**EXERCISE AIM**
Filter the listing below, please, and copy only the lines with the word "same".

Content starts

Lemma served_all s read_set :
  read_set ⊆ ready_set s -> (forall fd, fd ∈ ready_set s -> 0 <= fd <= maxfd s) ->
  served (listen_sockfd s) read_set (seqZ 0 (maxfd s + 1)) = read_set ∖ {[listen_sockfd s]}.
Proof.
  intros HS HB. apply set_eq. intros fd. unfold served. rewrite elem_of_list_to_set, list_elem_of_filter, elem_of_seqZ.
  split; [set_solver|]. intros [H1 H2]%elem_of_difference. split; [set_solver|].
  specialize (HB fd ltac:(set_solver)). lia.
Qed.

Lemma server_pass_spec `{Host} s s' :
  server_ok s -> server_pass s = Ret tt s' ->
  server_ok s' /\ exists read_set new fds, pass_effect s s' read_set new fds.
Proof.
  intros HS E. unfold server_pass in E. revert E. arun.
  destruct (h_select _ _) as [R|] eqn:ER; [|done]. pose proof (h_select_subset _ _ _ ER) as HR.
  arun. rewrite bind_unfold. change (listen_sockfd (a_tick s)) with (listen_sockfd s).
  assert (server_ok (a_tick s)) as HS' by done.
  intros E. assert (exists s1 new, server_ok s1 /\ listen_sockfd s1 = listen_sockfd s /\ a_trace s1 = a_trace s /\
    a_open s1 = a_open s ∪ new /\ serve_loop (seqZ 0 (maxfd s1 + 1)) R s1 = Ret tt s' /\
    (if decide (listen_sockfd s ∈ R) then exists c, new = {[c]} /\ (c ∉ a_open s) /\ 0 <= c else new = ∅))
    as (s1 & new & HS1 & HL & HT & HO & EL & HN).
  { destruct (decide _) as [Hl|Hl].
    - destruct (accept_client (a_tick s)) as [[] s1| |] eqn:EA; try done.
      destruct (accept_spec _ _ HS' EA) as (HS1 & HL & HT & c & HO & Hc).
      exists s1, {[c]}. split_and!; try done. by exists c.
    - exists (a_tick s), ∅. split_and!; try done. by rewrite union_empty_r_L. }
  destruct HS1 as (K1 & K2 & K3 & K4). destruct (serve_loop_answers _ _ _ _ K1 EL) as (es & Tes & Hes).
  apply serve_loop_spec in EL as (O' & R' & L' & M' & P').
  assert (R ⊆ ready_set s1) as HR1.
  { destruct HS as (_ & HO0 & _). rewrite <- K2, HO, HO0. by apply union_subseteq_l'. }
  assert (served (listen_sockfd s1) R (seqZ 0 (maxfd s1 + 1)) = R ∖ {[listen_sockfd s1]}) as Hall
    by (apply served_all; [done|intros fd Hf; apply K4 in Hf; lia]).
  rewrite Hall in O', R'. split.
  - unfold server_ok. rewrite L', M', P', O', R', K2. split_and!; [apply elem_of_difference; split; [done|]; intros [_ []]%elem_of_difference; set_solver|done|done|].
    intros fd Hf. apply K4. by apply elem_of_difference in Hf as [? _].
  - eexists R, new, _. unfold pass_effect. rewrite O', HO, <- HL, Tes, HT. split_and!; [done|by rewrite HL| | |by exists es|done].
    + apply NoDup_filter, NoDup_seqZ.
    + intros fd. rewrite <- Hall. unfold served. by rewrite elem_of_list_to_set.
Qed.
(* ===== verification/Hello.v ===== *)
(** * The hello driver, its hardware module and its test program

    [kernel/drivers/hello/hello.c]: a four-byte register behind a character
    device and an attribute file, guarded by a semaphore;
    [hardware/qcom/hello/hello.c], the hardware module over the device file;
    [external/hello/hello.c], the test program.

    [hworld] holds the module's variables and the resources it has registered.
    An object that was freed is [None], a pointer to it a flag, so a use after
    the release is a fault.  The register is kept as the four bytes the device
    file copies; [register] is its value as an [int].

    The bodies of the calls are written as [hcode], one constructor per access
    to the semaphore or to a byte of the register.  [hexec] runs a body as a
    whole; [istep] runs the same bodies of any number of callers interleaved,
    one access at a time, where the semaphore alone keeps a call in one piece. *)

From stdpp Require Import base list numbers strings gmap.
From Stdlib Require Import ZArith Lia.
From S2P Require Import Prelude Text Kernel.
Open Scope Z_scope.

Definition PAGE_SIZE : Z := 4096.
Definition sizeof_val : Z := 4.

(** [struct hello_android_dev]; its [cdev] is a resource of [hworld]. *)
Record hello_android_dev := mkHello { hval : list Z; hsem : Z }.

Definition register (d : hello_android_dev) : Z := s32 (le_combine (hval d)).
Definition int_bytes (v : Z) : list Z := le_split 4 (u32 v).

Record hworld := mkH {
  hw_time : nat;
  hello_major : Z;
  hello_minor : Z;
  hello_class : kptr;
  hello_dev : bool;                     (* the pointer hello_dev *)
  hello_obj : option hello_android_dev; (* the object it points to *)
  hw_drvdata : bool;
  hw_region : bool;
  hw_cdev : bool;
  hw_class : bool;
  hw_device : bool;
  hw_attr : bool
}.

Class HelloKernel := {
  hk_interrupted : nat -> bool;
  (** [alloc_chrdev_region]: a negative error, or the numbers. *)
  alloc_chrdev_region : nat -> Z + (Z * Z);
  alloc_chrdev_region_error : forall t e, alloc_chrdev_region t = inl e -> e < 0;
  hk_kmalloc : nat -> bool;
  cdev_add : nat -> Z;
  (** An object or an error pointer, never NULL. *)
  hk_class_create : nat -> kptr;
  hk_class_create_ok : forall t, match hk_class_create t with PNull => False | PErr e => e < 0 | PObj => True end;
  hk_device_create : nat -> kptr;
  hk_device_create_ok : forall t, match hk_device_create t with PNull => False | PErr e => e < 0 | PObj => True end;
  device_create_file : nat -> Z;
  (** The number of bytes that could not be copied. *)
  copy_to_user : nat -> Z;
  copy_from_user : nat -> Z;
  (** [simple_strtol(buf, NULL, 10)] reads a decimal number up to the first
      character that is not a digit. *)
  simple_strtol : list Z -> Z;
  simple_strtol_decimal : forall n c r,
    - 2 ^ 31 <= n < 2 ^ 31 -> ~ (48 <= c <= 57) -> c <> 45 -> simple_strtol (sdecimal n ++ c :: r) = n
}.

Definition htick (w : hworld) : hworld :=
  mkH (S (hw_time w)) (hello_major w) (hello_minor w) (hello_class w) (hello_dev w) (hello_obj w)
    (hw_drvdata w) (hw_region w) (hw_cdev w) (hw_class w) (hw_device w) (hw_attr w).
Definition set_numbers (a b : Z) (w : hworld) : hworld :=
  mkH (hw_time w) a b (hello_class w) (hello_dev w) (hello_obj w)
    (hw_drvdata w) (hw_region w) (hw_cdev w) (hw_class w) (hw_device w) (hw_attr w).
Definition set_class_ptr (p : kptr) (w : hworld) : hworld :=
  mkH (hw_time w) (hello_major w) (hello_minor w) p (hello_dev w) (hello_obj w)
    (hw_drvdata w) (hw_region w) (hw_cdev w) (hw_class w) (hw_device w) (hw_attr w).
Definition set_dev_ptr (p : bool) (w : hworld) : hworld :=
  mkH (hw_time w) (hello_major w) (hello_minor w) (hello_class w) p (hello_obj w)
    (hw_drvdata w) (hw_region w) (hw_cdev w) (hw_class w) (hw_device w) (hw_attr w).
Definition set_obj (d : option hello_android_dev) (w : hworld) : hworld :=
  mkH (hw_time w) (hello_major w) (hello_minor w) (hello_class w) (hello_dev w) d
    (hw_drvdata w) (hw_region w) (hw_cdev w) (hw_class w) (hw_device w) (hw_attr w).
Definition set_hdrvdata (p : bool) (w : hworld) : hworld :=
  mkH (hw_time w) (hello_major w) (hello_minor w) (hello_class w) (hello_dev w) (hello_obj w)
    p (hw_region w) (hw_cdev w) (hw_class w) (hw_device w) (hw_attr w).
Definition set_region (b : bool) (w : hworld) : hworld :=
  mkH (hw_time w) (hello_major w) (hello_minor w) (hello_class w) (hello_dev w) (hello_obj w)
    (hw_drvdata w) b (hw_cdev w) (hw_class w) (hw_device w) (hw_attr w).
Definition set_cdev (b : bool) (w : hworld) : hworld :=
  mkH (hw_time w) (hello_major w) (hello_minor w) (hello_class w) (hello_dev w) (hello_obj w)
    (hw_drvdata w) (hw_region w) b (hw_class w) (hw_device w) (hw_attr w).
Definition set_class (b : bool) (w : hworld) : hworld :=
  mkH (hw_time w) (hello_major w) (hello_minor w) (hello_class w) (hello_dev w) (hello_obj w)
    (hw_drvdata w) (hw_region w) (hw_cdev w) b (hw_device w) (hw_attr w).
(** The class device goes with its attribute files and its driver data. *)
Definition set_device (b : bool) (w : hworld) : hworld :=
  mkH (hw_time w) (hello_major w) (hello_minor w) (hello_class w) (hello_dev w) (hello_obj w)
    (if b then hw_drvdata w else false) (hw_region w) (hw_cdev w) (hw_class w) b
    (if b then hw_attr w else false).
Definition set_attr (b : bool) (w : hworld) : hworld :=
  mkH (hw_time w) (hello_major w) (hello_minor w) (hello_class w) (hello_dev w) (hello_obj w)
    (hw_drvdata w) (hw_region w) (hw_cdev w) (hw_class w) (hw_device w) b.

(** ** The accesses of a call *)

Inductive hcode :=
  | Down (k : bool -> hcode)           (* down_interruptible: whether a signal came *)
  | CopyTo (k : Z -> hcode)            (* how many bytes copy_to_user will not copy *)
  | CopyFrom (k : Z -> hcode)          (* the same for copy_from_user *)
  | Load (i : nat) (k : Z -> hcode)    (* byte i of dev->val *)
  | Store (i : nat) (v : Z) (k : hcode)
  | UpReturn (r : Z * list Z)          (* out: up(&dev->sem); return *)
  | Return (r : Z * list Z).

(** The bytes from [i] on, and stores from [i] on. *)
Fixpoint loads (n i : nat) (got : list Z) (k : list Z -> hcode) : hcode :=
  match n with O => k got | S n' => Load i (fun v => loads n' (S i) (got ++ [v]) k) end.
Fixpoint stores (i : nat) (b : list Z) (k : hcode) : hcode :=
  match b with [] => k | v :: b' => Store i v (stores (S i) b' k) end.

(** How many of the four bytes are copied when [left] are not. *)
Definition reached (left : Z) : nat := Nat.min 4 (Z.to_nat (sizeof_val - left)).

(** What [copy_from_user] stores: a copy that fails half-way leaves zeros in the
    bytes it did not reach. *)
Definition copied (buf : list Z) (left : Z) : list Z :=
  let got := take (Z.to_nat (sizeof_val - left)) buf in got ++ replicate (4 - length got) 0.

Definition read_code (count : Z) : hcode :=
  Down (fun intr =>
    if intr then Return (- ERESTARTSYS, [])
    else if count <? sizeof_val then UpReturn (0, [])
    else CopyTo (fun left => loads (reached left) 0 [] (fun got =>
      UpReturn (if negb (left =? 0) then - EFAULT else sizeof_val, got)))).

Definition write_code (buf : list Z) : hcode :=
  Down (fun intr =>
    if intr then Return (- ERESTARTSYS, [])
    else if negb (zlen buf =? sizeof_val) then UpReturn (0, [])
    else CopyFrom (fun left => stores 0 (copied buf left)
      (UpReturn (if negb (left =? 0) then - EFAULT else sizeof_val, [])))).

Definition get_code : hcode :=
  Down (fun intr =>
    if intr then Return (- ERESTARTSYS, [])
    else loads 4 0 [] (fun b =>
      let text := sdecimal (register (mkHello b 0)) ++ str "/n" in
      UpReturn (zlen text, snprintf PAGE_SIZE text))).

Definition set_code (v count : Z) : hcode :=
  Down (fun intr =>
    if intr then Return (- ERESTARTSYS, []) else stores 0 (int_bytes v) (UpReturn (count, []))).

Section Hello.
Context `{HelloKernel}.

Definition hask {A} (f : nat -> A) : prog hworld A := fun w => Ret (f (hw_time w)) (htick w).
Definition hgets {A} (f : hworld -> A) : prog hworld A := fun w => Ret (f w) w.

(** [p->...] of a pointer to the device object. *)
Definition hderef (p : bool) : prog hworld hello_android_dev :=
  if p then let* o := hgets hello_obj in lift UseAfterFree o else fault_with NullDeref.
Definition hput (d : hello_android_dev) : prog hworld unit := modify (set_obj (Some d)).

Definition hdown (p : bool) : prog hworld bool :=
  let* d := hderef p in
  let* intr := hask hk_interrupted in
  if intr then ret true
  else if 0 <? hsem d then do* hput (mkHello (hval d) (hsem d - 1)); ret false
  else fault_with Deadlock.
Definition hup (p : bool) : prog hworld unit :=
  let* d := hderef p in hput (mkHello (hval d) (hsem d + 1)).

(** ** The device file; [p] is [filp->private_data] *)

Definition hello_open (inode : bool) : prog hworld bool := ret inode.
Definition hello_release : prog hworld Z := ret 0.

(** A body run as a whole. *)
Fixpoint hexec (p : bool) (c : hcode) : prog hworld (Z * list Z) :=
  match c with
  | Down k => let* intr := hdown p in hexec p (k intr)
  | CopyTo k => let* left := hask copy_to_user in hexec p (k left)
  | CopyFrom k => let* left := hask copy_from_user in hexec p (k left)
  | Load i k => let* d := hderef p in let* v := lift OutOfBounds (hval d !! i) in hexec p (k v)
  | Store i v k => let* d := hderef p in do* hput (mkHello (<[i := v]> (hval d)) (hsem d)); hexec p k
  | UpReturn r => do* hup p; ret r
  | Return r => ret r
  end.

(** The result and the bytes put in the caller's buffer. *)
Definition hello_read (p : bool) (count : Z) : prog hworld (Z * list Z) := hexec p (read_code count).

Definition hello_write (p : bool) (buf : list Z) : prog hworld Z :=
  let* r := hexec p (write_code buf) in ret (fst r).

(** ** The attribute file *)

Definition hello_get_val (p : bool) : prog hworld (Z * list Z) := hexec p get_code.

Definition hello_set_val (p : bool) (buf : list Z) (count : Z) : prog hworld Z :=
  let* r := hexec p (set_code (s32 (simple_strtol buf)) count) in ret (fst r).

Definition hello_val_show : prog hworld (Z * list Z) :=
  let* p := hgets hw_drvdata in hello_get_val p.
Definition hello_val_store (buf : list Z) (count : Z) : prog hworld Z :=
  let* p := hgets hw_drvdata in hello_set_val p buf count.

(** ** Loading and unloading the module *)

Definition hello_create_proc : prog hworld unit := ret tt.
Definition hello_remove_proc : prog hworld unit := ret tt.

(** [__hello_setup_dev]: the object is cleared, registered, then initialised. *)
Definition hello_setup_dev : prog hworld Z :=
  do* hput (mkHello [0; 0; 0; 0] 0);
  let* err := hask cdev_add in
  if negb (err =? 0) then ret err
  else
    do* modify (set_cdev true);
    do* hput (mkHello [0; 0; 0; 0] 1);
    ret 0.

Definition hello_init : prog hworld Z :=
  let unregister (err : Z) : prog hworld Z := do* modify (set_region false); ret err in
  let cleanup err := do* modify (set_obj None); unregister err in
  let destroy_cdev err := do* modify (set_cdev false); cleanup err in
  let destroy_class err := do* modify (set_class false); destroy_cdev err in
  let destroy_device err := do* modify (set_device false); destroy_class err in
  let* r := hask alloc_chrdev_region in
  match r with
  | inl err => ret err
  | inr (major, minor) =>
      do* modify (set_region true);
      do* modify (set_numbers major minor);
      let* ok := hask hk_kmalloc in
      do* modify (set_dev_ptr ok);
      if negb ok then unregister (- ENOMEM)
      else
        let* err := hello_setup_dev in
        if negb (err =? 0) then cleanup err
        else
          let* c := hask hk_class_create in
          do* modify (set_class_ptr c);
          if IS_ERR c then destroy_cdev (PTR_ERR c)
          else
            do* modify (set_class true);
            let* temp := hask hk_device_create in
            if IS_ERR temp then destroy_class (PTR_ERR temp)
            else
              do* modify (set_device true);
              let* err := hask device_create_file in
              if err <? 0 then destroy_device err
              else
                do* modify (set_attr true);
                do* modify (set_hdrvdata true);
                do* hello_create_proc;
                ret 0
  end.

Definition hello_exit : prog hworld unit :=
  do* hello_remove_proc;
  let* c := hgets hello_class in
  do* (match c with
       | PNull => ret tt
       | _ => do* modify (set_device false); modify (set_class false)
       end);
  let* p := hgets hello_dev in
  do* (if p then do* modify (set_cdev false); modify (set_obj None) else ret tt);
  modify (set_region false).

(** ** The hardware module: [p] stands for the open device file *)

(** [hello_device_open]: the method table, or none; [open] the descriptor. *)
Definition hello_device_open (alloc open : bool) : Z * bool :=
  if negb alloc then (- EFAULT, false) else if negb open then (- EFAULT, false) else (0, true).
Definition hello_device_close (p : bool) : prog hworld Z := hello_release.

Content ends

**RESPONSE AREA**
    whole; [istep] runs the same bodies of any number of callers interleaved,
  | CopyFrom (k : Z -> hcode)          (* the same for copy_from_user *)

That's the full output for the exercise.